Module example.
#[local] Existing Instances cortex_m qemu default_features.
Import BlockingOps.calls.

Lemma demo_eg_call wl v : v = 0 ∨ v = 3 → eg_call (demo_eg wl) 0 [] v (demo_with (usize_to_bytes v)) demo_contents 0 (demo_task 1 Running) false.
Proof.
  intros Hv. split.
  - apply demo_with_kinv.
  - exact SchedOps.example.demo_waiters.
  - apply demo_in_syscall.
  - apply demo_ready.
  - destruct Hv as [-> | ->]; split_and!; [vm_compute; lia|reflexivity|by vm_compute|vm_compute; lia|reflexivity|by vm_compute].
  - destruct Hv as [-> | ->]; by vm_compute.
  - by vm_compute.
Qed.

(** Task 2 waits for bit 0, to be cleared; bits 0 and 1 are set. *)
Definition o2 : Z := Z.lor 1 CLEAR_EVENTS_ON_EXIT_BIT.
Lemma waiting_eg_call :
  eg_call (demo_eg 0) 0 [] 0 (waits_for o2 0) (<[WaitList 0 := [(EventNode 2, BlockItem 2 o2)]]> demo_contents) 0 (demo_task 1 Running) false.
Proof.
  destruct (demo_eg_call 0 0 (or_introl eq_refl)) as [Hk Hw [] Hr Hword Hb Hj]. split; try done.
  - by apply (sinv_reblock _ _ _ _ _ [] [] _ 0).
  - by apply (waiters_reblock _ _ _ [] [] 2 0).
Qed.

Lemma set_event_group_bits_correct_witness :
  ∃ us k' b', us.*1 = [2%nat] ∧ exec (set_event_group_bits (Ret tt) (eg_of (demo_eg 0)) 3) (waits_for o2 0) = Done tt k' ∧
    eg_call (demo_eg 0) 2 [] 2 k' (wake_all (tasks demo) us (<[WaitList 0 := [(EventNode 2, BlockItem 2 o2)]]> demo_contents)) 0 b' true.
Proof.
  destruct (set_event_group_bits_correct UserTx.example.board_ok_qemu demo_opt demo_cache_ok (demo_eg 0) 0 [] 0 _ _ 0
    (demo_task 1 Running) false (Ret tt) 3 _ waiting_eg_call (demo_cpu_ok _) ltac:(by vm_compute) ltac:(by vm_compute)
    (lookup_insert_eq _ _ _)) as (us & k' & b' & Eus & _ & E & Hc & _).
  exists us, k', b'. split; [exact Eus|]. split; [exact E|exact Hc].
Defined.

Lemma event_group_wait_correct_witness :
  ∃ k' b', exec (event_group_wait 32 (Ret tt) (eg_of (demo_eg 1)) 1 true true 0) (demo_with (usize_to_bytes 3)) = Done (Ok 3) k' ∧
    eg_call (demo_eg 1) 1 [] 2 k' demo_contents 0 b' true.
Proof.
  destruct (event_group_wait_correct UserTx.example.board_ok_qemu demo_opt demo_cache_ok 32 (demo_eg 1) 0 [] 3 _ _ 0
    (demo_task 1 Running) false (Ret tt) 1 true true 0 _ 0 (demo_eg_call 1 3 (or_intror eq_refl)) (demo_cpu_ok _) ltac:(by vm_compute)
    (demo_free _) eq_refl) as (k' & b' & E & Hc & _).
  exists k', b'. split; [exact E|exact Hc].
Defined.
End example.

* What you will do:
Look over the records above and filter for each line with the word "false".

* Response to the task:
Lemma demo_eg_call wl v : v = 0 ∨ v = 3 → eg_call (demo_eg wl) 0 [] v (demo_with (usize_to_bytes v)) demo_contents 0 (demo_task 1 Running) false.
  eg_call (demo_eg 0) 0 [] 0 (waits_for o2 0) (<[WaitList 0 := [(EventNode 2, BlockItem 2 o2)]]> demo_contents) 0 (demo_task 1 Running) false.
    (demo_task 1 Running) false (Ret tt) 3 _ waiting_eg_call (demo_cpu_ok _) ltac:(by vm_compute) ltac:(by vm_compute)
    (demo_task 1 Running) false (Ret tt) 1 true true 0 _ 0 (demo_eg_call 1 3 (or_intror eq_refl)) (demo_cpu_ok _) ltac:(by vm_compute)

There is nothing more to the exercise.